You've got to look on the bright side, though. I can't find the post now, but someone recently posted on this thread something along the lines of 'Housing is a rigged game, but that just means it pays to be playing'. I agree with that. It is crazy what has happened to house prices, but it doesn't mean it won't happen again. In fact it makes it more likely.
I.e. with our measly household income, we can borrow £300k, we are looking at properties ~£450k, therefore if prices rise by 10%, our salaries are not, we can still only borrow ~£300k but have to find an extra £45k. Definitely 1st world problems, but starting to feel a little trapped in our current place.
Edited by Rob_125 on Tuesday 2nd March 19:55
Rob_125 said:
Therefore if prices rise by 10%, our salaries are not, we can still only borrow ~£300k but have to find an extra £45k. Definitely 1st world problems, but starting to feel a little trapped in our current place.

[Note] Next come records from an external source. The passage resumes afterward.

Lemma has_object_type_fresh d d' name attrs :
  EventTypes d !! name = None →
  EventTypes d' = <[name := mkEventType attrs ∅ ∅ ∅ ∅ ∅ ∅ ∅ false None]>
                    (EventTypes d) →
  ∀ n p ot, has_object_type d' n p ot ↔ has_object_type d n p ot.
Proof.
  intros Hnone Heq n p ot. unfold has_object_type. rewrite Heq.
  destruct (decide (n = name)) as [->|Hne].
  - rewrite lookup_insert_eq, Hnone. split.
    + intros (et & a & [= <-] & Hp & _). simpl in Hp.
      by rewrite lookup_empty in Hp.
    + by intros (et & a & [=] & _).
  - by rewrite lookup_insert_ne.
Qed.

Lemma has_object_type_same d d' name et et' :
  EventTypes d !! name = Some et →
  EventTypes d' = <[name := et']> (EventTypes d) →
  properties et' = properties et →
  ∀ n p ot, has_object_type d' n p ot ↔ has_object_type d n p ot.
Proof.
  intros Het Heq Hprops n p ot. unfold has_object_type. rewrite Heq.
  destruct (decide (n = name)) as [->|Hne].
  - rewrite lookup_insert_eq, Het. split.
    + intros (? & a & [= <-] & Hp & Ha). rewrite Hprops in Hp. eauto.
    + intros (? & a & [= <-] & Hp & Ha). rewrite <- Hprops in Hp. eauto.
  - by rewrite lookup_insert_ne.
Qed.

Lemma has_object_type_added d d' name et et' p0 (attrs stored : gmap string string) ot0 :
  EventTypes d !! name = Some et → properties et !! p0 = None →
  EventTypes d' = <[name := et']> (EventTypes d) →
  properties et' = <[p0 := stored]> (properties et) →
  stored !! "object-type" = Some ot0 →
  ∀ n p ot, has_object_type d' n p ot
            ↔ has_object_type d n p ot ∨ n = name ∧ p = p0 ∧ ot = ot0.
Proof.
  intros Het Hp0 Heq Hprops Hot n p ot. unfold has_object_type. rewrite Heq.
  destruct (decide (n = name)) as [->|Hne].
  - rewrite lookup_insert_eq, Het. split.
    + intros (? & a & [= <-] & Hp & Ha). rewrite Hprops in Hp.
      apply lookup_insert_Some in Hp as [[<- <-]|[Hne Hp]].
      * right. repeat split. congruence.
      * left. eauto.
    + intros [(? & a & [= <-] & Hp & Ha)|(_ & -> & ->)].
      * exists et', a. split; [done|]. split; [|done]. rewrite Hprops.
        rewrite lookup_insert_ne; [done|]. intros ->. congruence.
      * exists et', stored. split; [done|]. split; [|done].
        by rewrite Hprops, lookup_insert_eq.
  - rewrite lookup_insert_ne by done. split; [by left|].
    intros [?|[? _]]; done.
Qed.

Lemma elem_of_add_to k x (d : gmap string (gset string)) k' y :
  y ∈ default ∅ (add_to k x d !! k')
  ↔ y ∈ default ∅ (d !! k') ∨ k' = k ∧ y = x.
Proof.
  unfold add_to. destruct (decide (k' = k)) as [->|Hne].
  - rewrite lookup_insert_eq. simpl. rewrite elem_of_union, elem_of_singleton.
    naive_solver.
  - rewrite lookup_insert_ne by done. naive_solver.
Qed.

Lemma elem_of_having d ot n :
  n ∈ GetEventTypesHavingObjectType d ot
  ↔ n ∈ default ∅ (ObjectTypeEventTypes d !! ot).
Proof.
  unfold GetEventTypesHavingObjectType.
  destruct (ObjectTypeEventTypes d !! ot) as [s|]; simpl.
  - apply elem_of_elements.
  - split; [by intros ?%elem_of_nil|by intros ?%elem_of_empty].
Qed.

Lemma indexed_empty : indexed empty.
Proof.
  assert (He : ∀ n, EventTypes (defs empty) !! n = None)
    by (intros n; apply lookup_empty).
  split.
  - apply lists_empty.
  - apply lists_empty.
  - intros n et H. by rewrite He in H.
  - intros n et H. by rewrite He in H.
  - intros n attrs H. change (ObjectTypes (defs empty)) with (∅ : gmap string (gmap string string)) in H.
    by rewrite lookup_empty in H.
  - intros n et p attrs H. by rewrite He in H.
  - intros ot n. rewrite elem_of_having.
    change (ObjectTypeEventTypes (defs empty)) with (∅ : gmap string (gset string)).
    rewrite lookup_empty. split; [by intros ?%elem_of_empty|].
    intros (p & et & a & H & _). by rewrite He in H.
  - intros ot. split; [by intros ?%elem_of_empty|].
    intros (n & p & et & a & H & _). by rewrite He in H.
Qed.

Lemma indexed_event_type self name attrs d :
  indexed self → AddEventType name attrs (defs self) = Ok d →
  indexed (set_defs d self).
Proof.
  intros I [->|(Hnone & cl & Hcl & ->)]%AddEventType_effect;
    [by rewrite set_defs_defs|].
  destruct I as [I1 I2 I3 I4 I5 I6 I7 I8].
  match goal with
  | |- indexed (set_defs ?d' _) =>
      pose proof (has_object_type_fresh (defs self) d' name attrs Hnone
                    eq_refl) as Hhot
  end.
  split; cbn [defs set_defs EventTypes ObjectTypes EventTypeNames
              PropertyNames PropertyRelations RequiredObjectTypes
              ObjectTypeNames].
  - by apply lists_snoc.
  - done.
  - intros n et. destruct (decide (n = name)) as [->|Hne].
    + rewrite !lookup_insert_eq. intros [= <-]. exists []. split; [done|].
      apply lists_empty.
    + rewrite !lookup_insert_ne by done. apply I3.
  - intros n et. destruct (decide (n = name)) as [->|Hne].
    + rewrite !lookup_insert_eq. intros [= <-]. exists []. split; [done|].
      apply lists_empty.
    + rewrite !lookup_insert_ne by done. apply I4.
  - done.
  - intros n et p a. destruct (decide (n = name)) as [->|Hne].
    + rewrite lookup_insert_eq. intros [= <-]. simpl. by rewrite lookup_empty.
    + rewrite lookup_insert_ne by done. apply I6.
  - intros ot n. rewrite elem_of_having. cbn [ObjectTypeEventTypes].
    rewrite <- elem_of_having, I7. by setoid_rewrite Hhot.
  - intros ot. rewrite I8. by setoid_rewrite Hhot.
Qed.

Lemma indexed_same_properties self name et et' d' :
  indexed self →
  EventTypes (defs self) !! name = Some et →
  properties et' = properties et → relations et' = relations et →
  d' = set_EventTypes (<[name := et']>) (defs self) →
  indexed (set_defs d' self).
Proof.
  intros [I1 I2 I3 I4 I5 I6 I7 I8] Het Hprops Hrels ->.
  pose proof (has_object_type_same (defs self)
                (set_EventTypes (<[name := et']>) (defs self))
                name et et' Het eq_refl Hprops) as Hhot.
  assert (Hdom : dom (<[name := et']> (EventTypes (defs self)))
                 = dom (EventTypes (defs self))).
  { apply set_eq. intros n. rewrite dom_insert, elem_of_union, elem_of_singleton.
    split; [|by right]. intros [->|?]; [|done]. apply elem_of_dom. eauto. }
  split; cbn [defs set_defs set_EventTypes EventTypes ObjectTypes
              EventTypeNames PropertyNames PropertyRelations
              RequiredObjectTypes ObjectTypeNames].
  - destruct I1 as [? Hd]. split; [done|]. intros n. by rewrite Hdom.
  - done.
  - intros n e. destruct (decide (n = name)) as [->|Hne].
    + rewrite lookup_insert_eq. intros [= <-]. rewrite Hprops. by apply (I3 name).
    + rewrite lookup_insert_ne by done. apply I3.
  - intros n e. destruct (decide (n = name)) as [->|Hne].
    + rewrite lookup_insert_eq. intros [= <-]. rewrite Hrels. by apply (I4 name).
    + rewrite lookup_insert_ne by done. apply I4.
  - done.
  - intros n e p a. destruct (decide (n = name)) as [->|Hne].
    + rewrite lookup_insert_eq. intros [= <-]. rewrite Hprops. by apply (I6 name).
    + rewrite lookup_insert_ne by done. apply I6.
  - intros ot n. rewrite elem_of_having.
    cbn [ObjectTypeEventTypes set_EventTypes].
    rewrite <- elem_of_having, I7. by setoid_rewrite Hhot.
  - intros ot. rewrite I8. by setoid_rewrite Hhot.
Qed.

Lemma indexed_parent self name attrs d :
  indexed self → SetEventTypeParent name attrs (defs self) = Ok d →
  indexed (set_defs d self).
Proof.
  intros I [->|(et & m & Het & _ & _ & ->)]%SetEventTypeParent_effect;
    [by rewrite set_defs_defs|].
  eapply (indexed_same_properties self name et); [done|done| | |reflexivity];
    reflexivity.
Qed.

Depends what your current place is worth - you only need to fund 10% of the amount you are upsizing by (i.e. if you sell a £350k place to fund the £450k place you 'gain' £35k of the £45k in equity). Also you are assuming zero correlation between whatever you hold your savings in (stocks and shares?) and the housing market.z4RRSchris said:
2015-now we have seen some prime property classes take a 20-30% hit, and in real terms stagnant has seen a drop but what i never appreciated was the blind depths the gov would go to to support the market.

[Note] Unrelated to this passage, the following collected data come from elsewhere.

(** The run of the small installation, which has neither endpoint nor
    key. *)
Lemma chain_unset_run_completes_witness :
  ∃ r w', run_pipeline_async toy_config (toy_externals toy_witness) "t1" [] toy_world
          = (Ok r, w') ∧
          pr_verifier_contract r = None ∧ pr_verifier_deploy_tx r = None ∧
          pr_tx_hash r = None ∧ w_chain w' = w_chain toy_world.
Proof.
  destruct (run_pipeline_async toy_config (toy_externals toy_witness) "t1" [] toy_world)
    as [[r|e] w'] eqn:Hrun.
  - exists r, w'. split; [reflexivity|].
    destruct (chain_unset_run_completes toy_config (toy_externals toy_witness)
                "t1" [] toy_world eq_refl eq_refl)
      as ((H4 & _) & H).
    destruct (H r w' Hrun) as (H1 & H2 & H3 & _).
    split; [exact H1|]. split; [exact H2|]. split; [exact H3|].
    rewrite Hrun in H4. exact H4.
  - exfalso.
    assert (Hp : is_ok (run_pipeline_async toy_config (toy_externals toy_witness)
                          "t1" [] toy_world).1 = true) by (vm_compute; reflexivity).
    rewrite Hrun in Hp. discriminate.
Defined.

They do need to support it though, what else there is ? I mean very basic layman's terms/calculation, when you upgrading to a new property, basic transaction includes; Estate Agent, surveyors, brokers, removal company and solicitors.. One transaction supports at least 5 different jobs in 4-5 months periods, and this is without the upgrades or building works. People would be encouraged to do it more often, if there was a slightly less "punishing" stamp duty below 900k purchases or 2nd homes.. Thanks to Maggie, residential property was made significantly more attractive as an investment since the 1980s...
Prices do seem to be getting a bit insane - I was worried when we put an offer in for our current house (Cheshire) earlier this year that it was well above the ceiling for anything else on the road given nothing had sold for a good few years...but since then, 2 houses have gone for £20k and £140k more than I paid (all 4-bed semis), so I'm now slightly more relaxed
With the market moving so quickly I do wonder about what process people who are actually buying have followed - it almost feels as though there is no choice but to buy sight unseen (maybe if you are really lucky a "virtual viewing").
It feels mad to spend less time deciding on a house than some of us do on a car.
It feels mad to spend less time deciding on a house than some of us do on a car.